Older readers will recall the classic black and white movie, The Fighting Sullivans. It tells of the five Sullivan brothers (of Irish descent) from Waterloo, Iowa, in the United States, who all died after their warship, the USS Juneau, was torpedoed by a Japanese submarine during the Battle of Guadalcanal in the Pacific in November 1942.

Of more recent vintage was the acclaimed 1998 movie, Saving Private Ryan, part of which was filmed at Ballinesker Beach, Curracloe, Co. Wexford. It recounts the (fictional) tale of a squad of US Army Rangers as they search for an American paratrooper, ‘Private James Francis Ryan’, lost behind enemy lines in Normandy in 1944.
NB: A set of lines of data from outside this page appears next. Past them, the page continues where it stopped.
(* ===== verification/Scanner.v ===== *)
(** * Scanner: [check_file_for_extended_paths] and [get_files_to_check]

    The pattern scanner of the source: one file is tested for the two
    extended-length path prefixes, a missing or unreadable file becoming an
    issue of its own.  [file_issues] and [file_events] state, as functions
    of what the file system answers, the issues a file gives and the calls
    made on the way; [check_file_run] proves that the program computes
    exactly those, and the theorems after it are its consequences.  The
    path of the hook script is studied on both kinds of path: it is a
    well-formed path with the three parts added on POSIX paths, and on
    Windows paths with a drive and a root, where it also survives
    printing and parsing. *)

From Stdlib Require Import String Ascii.
From stdpp Require Import base tactics option list strings.
From S2P Require Import Prelude PyStr Paths WinPaths FileSys MemFS.

Section Scanner.
Context {PP : PurePath} {FS : FileSystem PP}.

(** ** The program *)

(** The two prefixes the content is tested for. *)
Definition fwd_prefix : string := "//?/".
Definition back_prefix : string := "\\?\".

(** The four messages, as the f-strings of the source build them. *)
Definition msg_missing (file_path : path) : string :=
  "File does not exist: " +:+ path_str file_path.

Definition msg_fwd (file_path : path) : string :=
  "Found //?/ extended-length path prefix in " +:+ path_str file_path.

Definition msg_back (file_path : path) : string :=
  "Found \\?\ extended-length path prefix in " +:+ path_str file_path.

Definition msg_read_error (file_path : path) (e : exn) : string :=
  "Error reading file " +:+ path_str file_path +:+ ": " +:+ exn_str e.

(** The two tests on the text read, each appending to [issues]. *)
Definition scan_content (file_path : path) (content : string)
    (issues : list string) : list string :=
  let issues :=
    if contains fwd_prefix content then issues ++ [msg_fwd file_path] else issues in
  let issues :=
    if contains back_prefix content then issues ++ [msg_back file_path] else issues in
  issues.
He is the last surviving brother of four servicemen. The picture is loosely based on the true story of the Niland brothers who all served in the US Army during WWII.
As a direct result of these events, particularly the Sullivan family calamity, the US War Department adopted the ‘Sole Survivor Policy’. These regulations were designed to protect members of a family from the draft or from combat duty if they had already lost members in military service.
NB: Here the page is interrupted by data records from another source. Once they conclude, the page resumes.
(** The structural checks accept the path exactly when the three calls
    answer [True]. *)
Lemma validate_None (s : fs) (env_path : string) :
  validate s env_path = Return None <-> is_environment s env_path.
Proof.
  unfold validate, is_environment.
  destruct (fs_exists s (Path env_path)) as [[]|];
    [|by split; [|intros (?&?&?)]..].
  destruct (fs_is_dir s (Path env_path)) as [[]|];
    [|by split; [|intros (?&?&?)]..].
  by destruct (fs_exists s (Path env_path / "conda-meta")) as [[]|];
    (split; [|intros (?&?&?)]).
Qed.

Lemma env_result_accepted (s : fs) (env_path : string) :
  validate s env_path = Return None ->
  env_result s env_path =
  outcome_map (fun all_issues => (bool_decide (all_issues = []), all_issues))
    (files_issues s (get_files_to_check (Path env_path)) []).
Proof.
  unfold env_result. intros ->.
  destruct (files_issues _ _ _); simpl; by rewrite ?length_eqb_0_decide.
Qed.

(** Where no call of the file system escapes, nothing escapes a file, the
    loop or the function. *)
Lemma file_issues_returns (s : fs) (file_path : path) :
  no_escape s -> returns (file_issues s file_path) = true.
Proof.
  intros [Ht Hc]. unfold file_issues. destruct (Ht file_path) as [H _].
  destruct (fs_exists s file_path) as [[]|]; [|done..].
  destruct (read_text s file_path) as [|e] eqn:E; [done|]. by rewrite (Hc _ _ E).
Qed.

Lemma files_issues_returns (s : fs) (files : list path) (acc : list string) :
  no_escape s -> returns (files_issues s files acc) = true.
Proof.
  intros Hs. revert acc. induction files as [|file_path rest IH]; intros acc; [done|].
  simpl. pose proof (file_issues_returns s file_path Hs).
  by destruct (file_issues s file_path).
Qed.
Nearer to home, the poignant story of the four Shea brothers from Co. Kilkenny – John, Richard, Patrick, and Joseph – all of whom perished in the First World War, has, with the recent centenary of the end of the war book-ended, been belatedly, but deservedly, remembered on RTÉ’s Nationwide.

It goes without saying that the loss of their sons was an unspeakable personal tragedy for the Sullivan, Niland, and Shea families.

This short article considers the no-less heart-rending narrative of the three Ryan brothers (all commissioned officers in the Irish Defence Forces) of Cashel, Co. Tipperary, who, although not falling in combat, nonetheless made the ultimate sacrifice in the service of their country.

The officers who died, 2nd Lieut Michael J. Ryan (19) (Air Corps), Lieut Thomas A. Ryan (22) (Army), and Capt. William J. Ryan (36) (Air Corps) were sons of Mr and Mrs W. P. Ryan, owners of Ryan’s Central Hotel, Cashel.